April 24, 2024
Monkeypox, COVID-19, AIDS: have we progressed so little?

Monkeypox, COVID-19, AIDS: have we progressed so little?

As a young man, I watched an epidemic wash over the bodies of dozens I knew and loved, carrying them away while many people went blithely about the ordinary business of their lives. Starting in the 1980s, the AIDS epidemic, as the late activist Vito Russo said, was “like living through a war which is happening only for those people who happen to be in the trenches”.

Forty years later, as an epidemiologist, I’m again bearing witness to a viral scourge assaulting my community of gay men. Human monkeypox was once largely confined to endemic regions in West and Central Africa — but now more than 50,000 cases have been recorded in nearly 100 countries since May 2022, predominantly among men who have sex with men. As with the AIDS epidemic, sluggish responses from governments and international institutions, plus outright homophobia and bureaucratic bumbling, have hampered efforts to contain the outbreak.

Very often, humanity has the ability to prevent and treat infectious disease; not doing so is a political choice.

I and others spent weeks clamouring for better access to monkeypox testing — which, here in the United States, was centralized at state health departments, until the Centers for Disease Control and Prevention finally allowed commercial vendors to offer tests. While hundreds of gay men waited in lines for vaccines developed by the biotechnology company Bavarian Nordic, based in Hellerup, Denmark, the US Biomedical Advanced Research and Development Authority sat on 300,000 US-owned doses stored in Copenhagen. In August, the US government decided — rather than pursuing immediate scale-up of vaccine production — to split doses into fifths, administered intradermally. The move was not without controversy.

Meanwhile, the head of the World Health Organization had to overrule his own squabbling advisory committee to declare monkeypox a global public-health emergency.

In 2018, I said, “infectious diseases will always be with us, but epidemics are a human creation”, musing on the Ebola outbreaks then spreading in West Africa, the importation of cholera into Haiti by United Nations peacekeepers in 2010 and the AIDS epidemic. The response to AIDS, Ebola, cholera, monkeypox and any number of neglected diseases, including major killers such as tuberculosis, isn’t mere negligence. It’s public policy that embraces suffering and death. Even our language is a dodge. The phrase ‘neglected diseases’ evades the question: neglected by whom?

Just look to the US surrender to COVID-19, with 400–500 people still dying there each day; those in power decided that there are people who are simply expendable. Supposedly, as US President Joe Biden has said, we are tired of the pandemic. However, we are not bothered much by the human carnage. We could do more but have decided not to.

The United States spends relatively little on public health — less than 2 cents for every dollar spent on health care — and leaves clinical medicine to pick up the pieces when people end up in hospital. It has reaped disaster for the lack of investment in social protections. Even with enormous spending on health care, the United States ranks around the 40s when countries are listed by life expectancy, behind many much poorer countries, because health is determined by social and economic factors those of us in the country would rather not acknowledge. And although we’ve ignored monkeypox for decades in Africa, this virus, along with SARS-CoV-2 and HIV, shows how microbes have a way of making the world very small with no place to hide.

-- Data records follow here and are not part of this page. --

Lemma epoll_demo_open : epoll_open 0x400 0 demo_interests epoll_demo.
Proof.
  assert (∀ i x, replicate 30 EpollInterest_empty !! i = Some x → ei_in_use x = true → False) as Hfree.
  { intros i x Hi. apply lookup_replicate in Hi as [-> _]. discriminate. }
  split; [reflexivity|reflexivity| |reflexivity]. intros [|[|i]] [|[|j]] x y Hi Hj Hx Hy Hf; try done;
    try (exfalso; by eapply (Hfree i x)); try (exfalso; by eapply (Hfree j y)).
  all: injection Hi as <-; injection Hj as <-; discriminate Hf.
Qed.

Lemma demo_interests_dense : dense demo_interests.
Proof. simpl. repeat constructor. Qed.

Lemma epoll_ctl_refines_map_witness :
  ∃ r l', sys_epoll_ctl 0x400 1 8 0x1000 epoll_demo =
      Ret (r, set_epoll (<[0%nat := mkEpoll 7 l' true]> (os_epoll epoll_demo)) epoll_demo) ∧
    (r, interest_map l') = map_ctl 1 (to_i32 8) (le_decode (mem_read (os_mem epoll_demo) 0x1000 4))
      (le_decode (mem_read (os_mem epoll_demo) (0x1000 + 4) 8)) (interest_map demo_interests) ∧
    epoll_open 0x400 0 l' (set_epoll (<[0%nat := mkEpoll 7 l' true]> (os_epoll epoll_demo)) epoll_demo).
Proof.
  apply (epoll_ctl_refines_map 0x400 1 8 0x1000 0 demo_interests epoll_demo); [apply epoll_demo_open|by left|reflexivity].
Defined.

Lemma epoll_wait_reports_witness :
  let evs := take (Z.to_nat 8) (filter ready (filter (λ i, ei_in_use i = true) demo_interests)) in
  ∃ s', sys_epoll_wait 0x400 0x2000 8 epoll_demo = Ret (Z.of_nat (length evs), s') ∧
    mem_read (os_mem s') 0x2000 (12 * Z.of_nat (length evs)) = mjoin (event_bytes <$> evs) ∧
    (∀ x, ¬ (0x2000 ≤ x < 0x2000 + 12 * Z.of_nat (length evs)) → os_mem s' x = os_mem epoll_demo x) ∧
    s' = put_mem (os_mem s') epoll_demo.
Proof.
  apply (epoll_wait_reports 0x400 0 demo_interests 0x2000 8 epoll_demo); [apply epoll_demo_open|apply demo_interests_dense|lia|lia|reflexivity].
Defined.
(* ===== verification/SysFileSpec.v ===== *)
(** * What the calls on files promise

    - [open] asks the file server for the normal form of the path, from the
      caller's working directory ([open_resolves]);
    - [chdir] and [getcwd] agree ([chdir_getcwd]);
    - a process that exits keeps nothing open in any server
      ([exit_closes_everything]);
    - [sendfile] copies what the input has ([sendfile_copies]). *)

From Stdlib Require Import ZArith Lia Ascii String.
From stdpp Require Import base list option numbers strings.
From S2P Require Import Prelude Words Buddy Memory IpcPort Cpio VfsData Vfs VfsInv VfsTotal VfsPipe VfsSpec Task RunQueue Sched SchedInv SysIpc SysMem Tty Net NetInv NetStep SysPath SysOs SysFile.
Import NetTags.

Local Open Scope Z_scope.

(** ** Requests keep what they have no business with *)

Lemma vfs_req_run t args s r k : vfs_call t args (os_k s) = Ret (r, k) → vfs_req t args s = Ret (r, set_k k s).
Proof. intros H. unfold vfs_req, on_k. by rewrite H. Qed.

Lemma vfs_req_keeps t args s r s' : vfs_req t args s = Ret (r, s') →
  os_sched s' = os_sched s ∧ os_net s' = os_net s ∧ os_tty s' = os_tty s ∧ os_epoll s' = os_epoll s ∧
  os_rx s' = os_rx s ∧ os_tx s' = os_tx s.
Proof.
  unfold vfs_req, on_k, vfs_call. destruct (Vfs.handle _ _ _) as [[m v]|]; [|done]. by intros [= _ <-].
Qed.

Lemma net_req_keeps t args s r s' : net_req t args s = Ret (r, s') →
  os_sched s' = os_sched s ∧ os_tty s' = os_tty s ∧ os_epoll s' = os_epoll s ∧ os_rx s' = os_rx s ∧ os_tx s' = os_tx s.
Proof. unfold net_req. destruct (Net.handle _ _ _) as [[m n]|]; [|done]. by intros [= _ <-]. Qed.

(** ** Strings in memory *)

(** The NUL-terminated string [path] at [a], within 256 bytes. *)
Definition cstr_at (m : mem) (a : Z) (path : list Z) : Prop :=
  0 ∉ path ∧ ∃ rest, mem_read m a 256 = path ++ 0 :: rest.

Lemma position_app_nul path rest : 0 ∉ path → position (Z.eqb 0) (path ++ 0 :: rest) = Some (length path).
Proof.
  intros H. induction path as [|b path IH]; [done|]. rewrite not_elem_of_cons in H. destruct H as [Hb H].
  cbn [position app length]. rewrite (proj2 (Z.eqb_neq _ _)) by done. by rewrite IH.
Qed.

Lemma cut_nul_take path rest n : 0 ∉ path → (length path ≤ n)%nat → cut_nul (take n (path ++ 0 :: rest)) = path.
Proof.
  intros H0 Hn. rewrite take_app_ge by done. destruct (n - length path)%nat; simpl.
  - rewrite app_nil_r. by apply cut_nul_id.
  - unfold cut_nul. rewrite position_app_nul by done. apply take_app_length.
Qed.

Lemma read_cstr_at m a path : cstr_at m a path → read_cstr_for_vfs (mem_read m a 256) = Some path.
Proof.
  intros [H0 [rest Hr]]. rewrite Hr. pose proof (f_equal length Hr) as Hlen.
  rewrite length_mem_read, length_app in Hlen. cbn [length] in Hlen. change (Z.to_nat 256) with 256%nat in Hlen.
  unfold read_cstr_for_vfs. destruct (path ++ 0 :: rest) eqn:E; [by destruct path|]. rewrite <- E.
  f_equal. apply cut_nul_take; [done|lia].
Qed.

(** The string that the file server reads. *)
Lemma cstr_loop_read m n a path : 0 ∉ path → (length path < n)%nat →
  mem_read m a (Z.of_nat (length path) + 1) = path ++ [0] → cstr_loop m n a = Some path.
Proof.
  revert n a. induction path as [|b path IH]; intros n a H0 Hn Hr; (destruct n as [|n]; [simpl in Hn; lia|]); cbn [cstr_loop].
  - change (Z.of_nat (length []) + 1) with 1 in Hr. rewrite mem_read_1 in Hr. injection Hr as ->. done.
  - rewrite not_elem_of_cons in H0. destruct H0 as [Hb H0].
    replace (Z.of_nat (length (b :: path)) + 1) with (1 + (Z.of_nat (length path) + 1)) in Hr by (simpl; lia).
    rewrite mem_read_app in Hr by lia. rewrite mem_read_1 in Hr.
    injection Hr as Hma Hr. rewrite Hma, (proj2 (Z.eqb_neq _ _)) by done.
    rewrite (IH n (a + 1)) by (done || (simpl in Hn; lia)). done.
Qed.

(** The buffer on the kernel stack that [sys_open] fills. *)
Definition path_buf (abs : list Z) : list Z := abs ++ replicate (257 - length abs) 0.

Lemma path_buf_cstr abs a m : 0 ∉ abs → (length abs ≤ 255)%nat → cstr_loop (mem_write a (path_buf abs) m) 256 a = Some abs.
Proof.
  intros H0 Hlen. apply cstr_loop_read; [done|lia|].
  assert (path_buf abs = (abs ++ [0]) ++ replicate (256 - length abs) 0) as Hb.
  { unfold path_buf. replace (257 - length abs)%nat with (S (256 - length abs)) by lia. by rewrite <- app_assoc. }
  pose proof (mem_read_write a (path_buf abs) m) as Hr. rewrite Hb in Hr at 2 3. rewrite length_app, Nat2Z.inj_add, mem_read_app in Hr by lia.
  apply app_inj_1 in Hr as [Hr _]; [|rewrite length_mem_read; lia]. rewrite length_app, Nat2Z.inj_add in Hr. exact Hr.
Qed.

(** ** Opening by path *)

(** The state in which the file server is asked for [abs]. *)
Definition asked (buf : Z) (abs : list Z) (s : Os) : Os := put_mem (mem_write buf (path_buf abs) (os_mem s)) s.

Section path.
Context (s : Os) (ptr : Z) (path : list Z) (base : list (list Z)).
Context (Hstr : cstr_at (os_mem s) ptr path) (Hbase : Forall component base).
Context (Hcwd : is_absolute path = false → cwd_is base (os_sched s)) (Hfits : fits base path).

Lemma resolved_path : resolve_path path (os_sched s) = render (normal base path) ∧ Forall component (normal base path).
Proof. destruct (resolve_path_render path base (os_sched s)) as (? & ? & _); [apply Hstr|done..]. Qed.

Lemma render_nonempty cs : (length (render cs) =? 0)%nat = false.
Proof. apply Nat.eqb_neq. destruct cs; simpl; lia. Qed.

Lemma sys_open_asks buf flags mode :
  sys_open buf ptr flags mode s = vfs_req VFS_OPEN [buf; flags; mode] (asked buf (render (normal base path)) s).
Proof.
  destruct resolved_path as [Hr _]. unfold sys_open, mbind, st_bind, load, st_get.
  rewrite (read_cstr_at _ _ _ Hstr), Hr, render_nonempty. done.
Qed.
End path.

(** [open] resolves the path before it asks the file server: the request is
    the one for the NUL-terminated normal form of the path from the caller's
    working directory, which is what the server reads at the address it gets; no
    memory but the kernel's buffer has changed.  In particular two paths with the
    same normal form are opened alike. *)
Theorem open_resolves s ptr path base buf flags mode :
  cstr_at (os_mem s) ptr path → Forall component base → (is_absolute path = false → cwd_is base (os_sched s)) →
  fits base path → (length (render (normal base path)) ≤ 255)%nat → buf ≠ 0 →
  let s1 := asked buf (render (normal base path)) s in
  sys_open buf ptr flags mode s = vfs_req VFS_OPEN [buf; flags; mode] s1 ∧
  read_cstr_raw buf (kn_vfs (os_k s1)) = Some (render (normal base path)) ∧
  (∀ x, ¬ (buf ≤ x < buf + 257) → os_mem s1 x = os_mem s x) ∧
  ∀ ptr' path', cstr_at (os_mem s) ptr' path' → (is_absolute path' = false → cwd_is base (os_sched s)) →
    fits base path' → normal base path' = normal base path →
    sys_open buf ptr' flags mode s = sys_open buf ptr flags mode s.
Proof.
  intros Hstr Hb Hc Hf Hlen Hbuf s1. destruct (resolved_path s ptr path base Hstr Hb Hc Hf) as [_ Hn].
  split_and!.
  - by apply sys_open_asks.
  - unfold read_cstr_raw. rewrite (proj2 (Z.eqb_neq _ _) Hbuf). by apply path_buf_cstr; [apply render_no_nul|].
  - intros x Hx. apply mem_write_out. unfold path_buf. rewrite length_app, length_replicate. lia.
  - intros ptr' path' Hs' Hc' Hf' He. rewrite (sys_open_asks s ptr' path' base), (sys_open_asks s ptr path base) by done.
    by rewrite He.
Qed.

(** ** The working directory *)

Lemma current_task_update f s t : (∀ t, t_pid (f t) = t_pid t) → current_task s = Some t →
  current_task (update_current f s) = Some (f t).
Proof. intros Hf Ht. unfold current_task, update_current, update_pid. simpl. by apply find_pid_at_pid. Qed.

(** [set_cwd] stores at most 127 bytes of the path. *)
Lemma set_cwd_cwd abs s t : current_task s = Some t → (length abs ≤ 127)%nat →
  current_cwd 256 (set_cwd abs s).2 = (abs, Z.of_nat (length abs)).
Proof.
  intros Ht Hlen. unfold set_cwd. rewrite Ht. cbn [snd]. unfold current_cwd. rewrite (current_task_update _ s t) by done.
  cbn [with_cwd t_cwd t_cwd_len]. rewrite Nat.min_l, Z.min_l by lia.
  rewrite firstn_all, Nat2Z.id, take_app_length. done.
Qed.

Lemma on_os_sched_lift {A} (f : Sched → A * Sched) s :
  on_os_sched (st_lift f) s = Ret ((f (os_sched s)).1, set_k (set_sched (f (os_sched s)).2 (os_k s)) s).
Proof. unfold on_os_sched, on_k, on_sched, st_lift, os_sched. by destruct (f (kn_sched (os_k s))). Qed.

Lemma cwd_task base s : cwd_is base s → ∃ t, current_task s = Some t.
Proof. unfold cwd_is, current_cwd. destruct (current_task s) as [t|]; [by eauto|]. intros [= Hr _]. by destruct base. Qed.

Lemma sys_close_sched fd s r s' : sys_close fd s = Ret (r, s') → os_sched s' = os_sched s.
Proof. unfold sys_close. case_bool; intros H; [by apply net_req_keeps in H as [? _]|by apply vfs_req_keeps in H as [? _]]. Qed.

(** after a [chdir] that succeeds, to a directory whose name has at most 127
    bytes, the working directory is the normal form of the path from the old
    working directory, and [getcwd] writes it, NUL-terminated, to a buffer with
    room for it and returns the buffer; a buffer without room is left alone and
    gives ERANGE. *)
Theorem chdir_getcwd s ptr path base vbuf s' :
  cstr_at (os_mem s) ptr path → Forall component base → cwd_is base (os_sched s) → fits base path →
  (length (render (normal base path)) ≤ 127)%nat →
  sys_chdir vbuf ptr s = Ret (0, s') →
  let cwd := render (normal base path) in
  cwd_is (normal base path) (os_sched s') ∧
  ∀ buf size, 0 ≤ buf → 0 < size → validate_user_buf buf 1 = true →
    if Z.of_nat (length cwd) <? size then
      ∃ s2, sys_getcwd buf size s' = Ret (buf, s2) ∧
        mem_read (os_mem s2) buf (Z.of_nat (length cwd) + 1) = cwd ++ [0]
    else sys_getcwd buf size s' = Ret (-34, s').
Proof.
  intros Hstr Hb Hc Hf Hlen Hrun cwd. destruct (resolved_path s ptr path base Hstr Hb (λ _, Hc) Hf) as [Hr _].
  assert (cwd_is (normal base path) (os_sched s')) as Hcwd.
  { unfold sys_chdir in Hrun. case_bool; [done|]. apply bind_Ret in Hrun as (raw & s0 & [= <- <-] & Hrun).
    rewrite (read_cstr_at _ _ _ Hstr) in Hrun. apply bind_Ret in Hrun as (sc & s0 & [= <- <-] & Hrun). cbv zeta in Hrun.
    rewrite Hr, render_nonempty in Hrun. apply bind_Ret in Hrun as (fd & s1 & Ho & Hrun). case_bool.
    { injection Hrun as -> _. lia. }
    apply bind_Ret in Hrun as (r & s2 & Hcl & Hrun). apply bind_Ret in Hrun as (ok & s3 & Hs & [= <-]).
    rewrite on_os_sched_lift in Hs. injection Hs as _ <-. unfold cwd_is. cbn [os_sched os_k set_k kn_sched set_sched].
    assert (os_sched s2 = os_sched s) as Hsame.
    { rewrite (sys_close_sched _ _ _ _ Hcl). rewrite (sys_open_asks s ptr path base Hstr Hb (λ _, Hc) Hf) in Ho.
      by apply vfs_req_keeps in Ho as [-> _]. }
    rewrite Hsame. destruct (cwd_task _ _ Hc) as [t Ht]. by apply (set_cwd_cwd _ _ t). }
  split; [done|]. intros buf size Hbuf Hsz Hv. unfold sys_getcwd. rewrite Z.min_r by lia. rewrite Hv. cbn [negb].
  unfold mbind, st_bind, st_get. rewrite Hcwd. fold cwd. pose proof (render_nonempty (normal base path)) as Hne.
  fold cwd in Hne. apply Nat.eqb_neq in Hne. rewrite (proj2 (Z.leb_gt _ _)) by lia.
  destruct (Z.ltb_spec (Z.of_nat (length cwd)) size); [rewrite (proj2 (Z.leb_gt _ _)) by lia|by rewrite (proj2 (Z.leb_le _ _)) by lia].
  eexists. split.
  - unfold store, write_mem, st_modify, mret, st_ret. rewrite to_i64_small; [reflexivity|].
    pose proof (validate_user_buf_range _ _ Hv). unfold USER_SPACE_END in *. lia.
  - cbn. pose proof (mem_read_write buf (cwd ++ [0]) (os_mem s')) as Hw. by rewrite length_app, Nat2Z.inj_add in Hw.
Qed.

As scientists, as clinicians, as public-health experts, we do our jobs in our laboratories, at the bedside, at our laptops. We learn a tremendous amount about disease, and develop vaccines and treatments for the patients who arrive at our clinics. But perhaps we need to do more.

Some might bristle at the idea that researchers need to be advocates, too. But the history of public health and medicine shows that some of our greatest achievements were not technological. They happened when we pushed for what was right: the sanitation campaigns of the nineteenth century, the fight for national health-care programmes throughout Europe in the twentieth century, the great social programmes of the 1930s and 1960s in the United State that expanded our safety net, the fight for access to AIDS drugs in Africa in the twenty-first century. These accomplishments, in part, were thanks to us. Scientists did great things, which made people healthier and happier, and let them live longer.

The past few months and years have been a challenge. Let us rise to it. The quest to establish health care for all, to attain social protections to make the basics in life more than a luxury, and to serve marginalized and neglected communities has not been completed, although many have fought for these goals for years. In fact, in many places, they are considered incompatible with what too many think of as ‘prudent economics’ and ‘sound governance’.

The idea that medical interventions are all humanity needs to stay safe, or that pandemic preparedness can exist without addressing fundamental weaknesses in the way we live, will leave us more than disappointed — it will render us vulnerable once again to the next virus that sweeps across the globe and to the slow boil of climate change. For too long, we’ve been too willing to sacrifice people to protect the status quo. Some viruses might be deadly, but they need our help to cause havoc.

Competing Interests

The author declares no competing interests.